After watching a contortionist perform when she was eight years old, Leilani Franco turned to her parents and said, “Yeah, I can do that.” And she could. The Berlin based artist now dances with the Birdmilk Collective, having performed at venues including the nightclub Kater Blau.


Although contortion is not a traditional profession, Leilani’s interest in dance and performance stems from a classical background. She grew up studying ballet but soon found the lifestyle to be unhealthy. At nineteen, she quit and joined the circus, empowered by its radically different ethos—“the circus is super freeing; there are people of all body types. But it took many years to get over the perception of myself as an anti-ballet dancer. It took a lot.” The sense of
freedom led Leilani to Berlin. “Berlin is probably one of the last cities in Europe—or even the Western World—where there’s a sense of freedom. I feel free to do whatever I want, whenever I want; and the same goes for performing. Birdmilk Collective is into integrating trippy technology with our performance, which is unusual in cities with more traditional theatre.”


Leilani’s approach to performance, however, is anything but traditional: think “feminist cabaret show with cyborgs, horses, midget ponies, women who hang in the air with lasers coming from their butts, a contortionist robot, and amazing singers.” While contortion is liberating in nature, there is an aspect of the performance art, Leilani is quick to point out, that is perceived to be sexual. This side of contortion is, at times, frustrating. “Everyone’s first thought when they are watching the show is, ‘Oh I bet she’s good in bed.’ I’ve managed to focus my career on being anti-sexual. I make my characters super real and theatrical, and then, people don’t see the sex anymore, they see something else.”
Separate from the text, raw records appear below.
(* ===== verification/_CoqProject ===== *)
-Q . S2P
Prelude.v
Machine.v
Csr.v
Uart.v
KPrint.v
Spinlock.v
SpinlockConc.v
Printf.v
Mem.v
Vm.v
PageTable.v
KernelMap.v
UserMem.v
UserSpace.v
Took.v
Exec.v
ExecProofs.v
Proc.v
Asm.v
AsmTrap.v
ProcProofs.v
SleepConc.v
SchedProofs.v
UvmCopy.v
ProcAlloc.v
UserReturn.v
ProcTable.v
Fork.v
Exit.v
Scheduler.v
Wait.v
Syscall.v
AsmBoot.v
AsmUser.v
AsmTypes.v
ExecStack.v
Kexec.v
Lifecycle.v
Vectors.v
ProcSpec.v
Trap.v
Init.v
SyscallProofs.v
SysExec.v
TrapProofs.v
TrapHandle.v
Preempt.v
Ulib.v
UserProg.v
UserProgProofs.v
With the circus lifestyle, the party never quite stops and Leilani is constantly in motion. “I have been moving around my whole life because of my father’s work, and it didn’t really stop once I joined the circus. A couple years ago I finally accepted the fact that this is my life—letting go and meeting new people. There will always be someone new to help you on your own personal journey. I always try to find a relationship or romance wherever I go.” And what keeps Leilani going? She laughed, “This dream that maybe I’ll find true love!”